# Problem:
Whenever the string "induction" appears in a line below, please copy the line out.

# Material provided:
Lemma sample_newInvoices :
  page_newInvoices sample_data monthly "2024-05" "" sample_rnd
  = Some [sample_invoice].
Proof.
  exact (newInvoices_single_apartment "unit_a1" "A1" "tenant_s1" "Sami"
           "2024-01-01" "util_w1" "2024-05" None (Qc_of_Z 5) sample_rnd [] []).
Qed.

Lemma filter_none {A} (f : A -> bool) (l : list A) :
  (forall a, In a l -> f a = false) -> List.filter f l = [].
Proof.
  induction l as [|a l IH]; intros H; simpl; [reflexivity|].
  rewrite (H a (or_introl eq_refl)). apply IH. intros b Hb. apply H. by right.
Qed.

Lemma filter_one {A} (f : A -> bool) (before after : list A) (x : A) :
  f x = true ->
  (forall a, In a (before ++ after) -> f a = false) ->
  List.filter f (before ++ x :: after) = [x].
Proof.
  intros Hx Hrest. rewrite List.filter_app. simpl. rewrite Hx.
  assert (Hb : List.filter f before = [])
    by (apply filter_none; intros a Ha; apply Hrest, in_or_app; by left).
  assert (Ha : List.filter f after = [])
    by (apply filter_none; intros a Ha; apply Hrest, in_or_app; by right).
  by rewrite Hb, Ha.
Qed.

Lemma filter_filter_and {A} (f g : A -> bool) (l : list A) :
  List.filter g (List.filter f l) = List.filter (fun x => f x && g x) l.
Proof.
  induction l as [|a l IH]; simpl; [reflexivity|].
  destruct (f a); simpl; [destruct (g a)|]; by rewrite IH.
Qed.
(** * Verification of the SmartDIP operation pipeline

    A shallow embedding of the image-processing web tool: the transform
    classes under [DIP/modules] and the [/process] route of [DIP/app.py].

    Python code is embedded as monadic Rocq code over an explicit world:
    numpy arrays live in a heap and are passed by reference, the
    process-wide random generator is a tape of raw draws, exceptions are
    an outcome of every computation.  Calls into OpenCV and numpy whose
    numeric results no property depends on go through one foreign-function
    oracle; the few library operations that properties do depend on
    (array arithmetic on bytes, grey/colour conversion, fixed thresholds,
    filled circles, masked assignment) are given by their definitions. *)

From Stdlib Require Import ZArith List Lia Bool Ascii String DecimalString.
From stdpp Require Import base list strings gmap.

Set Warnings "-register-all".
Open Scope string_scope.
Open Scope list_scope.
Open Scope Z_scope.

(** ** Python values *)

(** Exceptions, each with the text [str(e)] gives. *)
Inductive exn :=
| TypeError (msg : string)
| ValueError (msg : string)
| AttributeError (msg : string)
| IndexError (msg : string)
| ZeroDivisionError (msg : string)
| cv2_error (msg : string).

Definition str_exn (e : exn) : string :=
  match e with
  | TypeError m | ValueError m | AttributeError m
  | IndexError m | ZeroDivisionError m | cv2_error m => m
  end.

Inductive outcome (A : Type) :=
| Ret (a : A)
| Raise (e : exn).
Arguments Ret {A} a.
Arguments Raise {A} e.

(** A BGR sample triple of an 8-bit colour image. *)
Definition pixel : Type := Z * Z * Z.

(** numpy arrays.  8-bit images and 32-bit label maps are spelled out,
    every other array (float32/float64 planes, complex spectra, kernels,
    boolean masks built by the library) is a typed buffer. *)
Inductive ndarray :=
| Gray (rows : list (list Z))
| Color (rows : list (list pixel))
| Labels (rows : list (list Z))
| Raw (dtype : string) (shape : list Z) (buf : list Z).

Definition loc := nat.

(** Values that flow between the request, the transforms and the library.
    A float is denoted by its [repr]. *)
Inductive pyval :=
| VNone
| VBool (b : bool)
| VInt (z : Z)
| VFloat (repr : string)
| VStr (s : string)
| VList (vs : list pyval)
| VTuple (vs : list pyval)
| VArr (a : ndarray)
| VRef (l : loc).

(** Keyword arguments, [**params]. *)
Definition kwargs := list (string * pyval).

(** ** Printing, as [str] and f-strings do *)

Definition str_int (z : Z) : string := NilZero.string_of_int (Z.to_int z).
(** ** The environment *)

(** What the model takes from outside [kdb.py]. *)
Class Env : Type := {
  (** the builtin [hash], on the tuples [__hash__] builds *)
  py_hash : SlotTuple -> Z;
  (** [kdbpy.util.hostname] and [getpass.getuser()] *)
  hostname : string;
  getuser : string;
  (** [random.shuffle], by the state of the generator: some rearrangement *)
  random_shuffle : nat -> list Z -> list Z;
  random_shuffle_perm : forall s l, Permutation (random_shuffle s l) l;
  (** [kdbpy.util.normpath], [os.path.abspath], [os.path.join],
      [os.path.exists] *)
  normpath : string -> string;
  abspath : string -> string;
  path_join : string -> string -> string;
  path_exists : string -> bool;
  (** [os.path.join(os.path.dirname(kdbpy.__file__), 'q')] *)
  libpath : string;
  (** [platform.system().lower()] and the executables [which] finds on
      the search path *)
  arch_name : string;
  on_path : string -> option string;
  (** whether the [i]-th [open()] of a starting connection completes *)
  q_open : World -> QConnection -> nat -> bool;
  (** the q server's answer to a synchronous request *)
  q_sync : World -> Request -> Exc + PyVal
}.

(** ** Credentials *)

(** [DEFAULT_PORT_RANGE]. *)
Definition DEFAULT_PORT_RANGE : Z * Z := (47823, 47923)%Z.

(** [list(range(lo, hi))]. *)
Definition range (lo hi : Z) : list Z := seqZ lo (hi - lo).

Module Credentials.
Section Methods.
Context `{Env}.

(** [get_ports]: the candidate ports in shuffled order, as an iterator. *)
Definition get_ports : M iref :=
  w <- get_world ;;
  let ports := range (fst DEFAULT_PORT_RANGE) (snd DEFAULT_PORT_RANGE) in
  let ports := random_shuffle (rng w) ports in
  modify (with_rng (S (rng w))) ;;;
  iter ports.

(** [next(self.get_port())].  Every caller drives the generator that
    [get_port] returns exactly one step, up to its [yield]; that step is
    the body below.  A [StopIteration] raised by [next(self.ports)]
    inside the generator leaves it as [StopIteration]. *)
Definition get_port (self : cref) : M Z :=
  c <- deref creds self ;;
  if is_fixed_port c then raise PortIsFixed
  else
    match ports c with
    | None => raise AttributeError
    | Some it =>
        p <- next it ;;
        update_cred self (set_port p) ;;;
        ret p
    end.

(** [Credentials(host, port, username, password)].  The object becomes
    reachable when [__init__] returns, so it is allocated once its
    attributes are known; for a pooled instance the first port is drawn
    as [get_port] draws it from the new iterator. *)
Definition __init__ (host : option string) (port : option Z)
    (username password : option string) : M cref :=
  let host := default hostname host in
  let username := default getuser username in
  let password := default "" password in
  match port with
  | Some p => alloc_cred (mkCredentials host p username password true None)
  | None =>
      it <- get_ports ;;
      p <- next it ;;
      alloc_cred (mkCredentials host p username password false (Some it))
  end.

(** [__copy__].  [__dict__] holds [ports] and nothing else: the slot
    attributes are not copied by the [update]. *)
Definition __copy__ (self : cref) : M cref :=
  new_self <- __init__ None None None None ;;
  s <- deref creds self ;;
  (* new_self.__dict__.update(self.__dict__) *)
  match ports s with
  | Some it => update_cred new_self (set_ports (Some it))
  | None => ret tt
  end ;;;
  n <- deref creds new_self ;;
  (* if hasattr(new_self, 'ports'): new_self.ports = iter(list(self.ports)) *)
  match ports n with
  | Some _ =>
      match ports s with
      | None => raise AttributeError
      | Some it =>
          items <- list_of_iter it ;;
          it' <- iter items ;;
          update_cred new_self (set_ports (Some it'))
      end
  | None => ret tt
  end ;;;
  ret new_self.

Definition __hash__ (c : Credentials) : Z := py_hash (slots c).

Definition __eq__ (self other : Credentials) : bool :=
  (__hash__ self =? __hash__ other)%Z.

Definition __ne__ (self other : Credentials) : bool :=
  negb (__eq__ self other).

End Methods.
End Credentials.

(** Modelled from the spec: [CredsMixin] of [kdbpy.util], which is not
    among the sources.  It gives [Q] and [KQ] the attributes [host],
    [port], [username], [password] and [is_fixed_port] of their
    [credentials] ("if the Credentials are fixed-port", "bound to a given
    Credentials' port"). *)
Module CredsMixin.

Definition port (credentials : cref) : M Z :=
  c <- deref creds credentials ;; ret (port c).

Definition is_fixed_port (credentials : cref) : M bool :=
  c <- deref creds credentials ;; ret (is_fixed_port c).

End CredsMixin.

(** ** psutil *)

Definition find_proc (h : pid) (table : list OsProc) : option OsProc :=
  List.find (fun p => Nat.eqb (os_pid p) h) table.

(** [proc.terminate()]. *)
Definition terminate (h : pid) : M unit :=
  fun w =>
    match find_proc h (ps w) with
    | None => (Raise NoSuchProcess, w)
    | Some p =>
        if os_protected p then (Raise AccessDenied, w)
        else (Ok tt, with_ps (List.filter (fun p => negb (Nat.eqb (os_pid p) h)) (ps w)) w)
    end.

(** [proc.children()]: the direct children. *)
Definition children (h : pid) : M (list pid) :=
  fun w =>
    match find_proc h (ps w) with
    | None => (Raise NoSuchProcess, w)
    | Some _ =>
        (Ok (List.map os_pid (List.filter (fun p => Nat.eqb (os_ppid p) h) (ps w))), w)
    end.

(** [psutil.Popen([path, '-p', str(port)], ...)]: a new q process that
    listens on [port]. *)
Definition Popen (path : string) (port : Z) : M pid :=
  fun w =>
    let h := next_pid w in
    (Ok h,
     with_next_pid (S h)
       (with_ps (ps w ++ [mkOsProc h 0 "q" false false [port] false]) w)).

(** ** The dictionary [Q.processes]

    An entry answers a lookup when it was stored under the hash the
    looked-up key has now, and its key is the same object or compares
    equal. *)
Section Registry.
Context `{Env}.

# Solution for this task:
  induction l as [|a l IH]; intros H; simpl; [reflexivity|].
  induction l as [|a l IH]; simpl; [reflexivity|].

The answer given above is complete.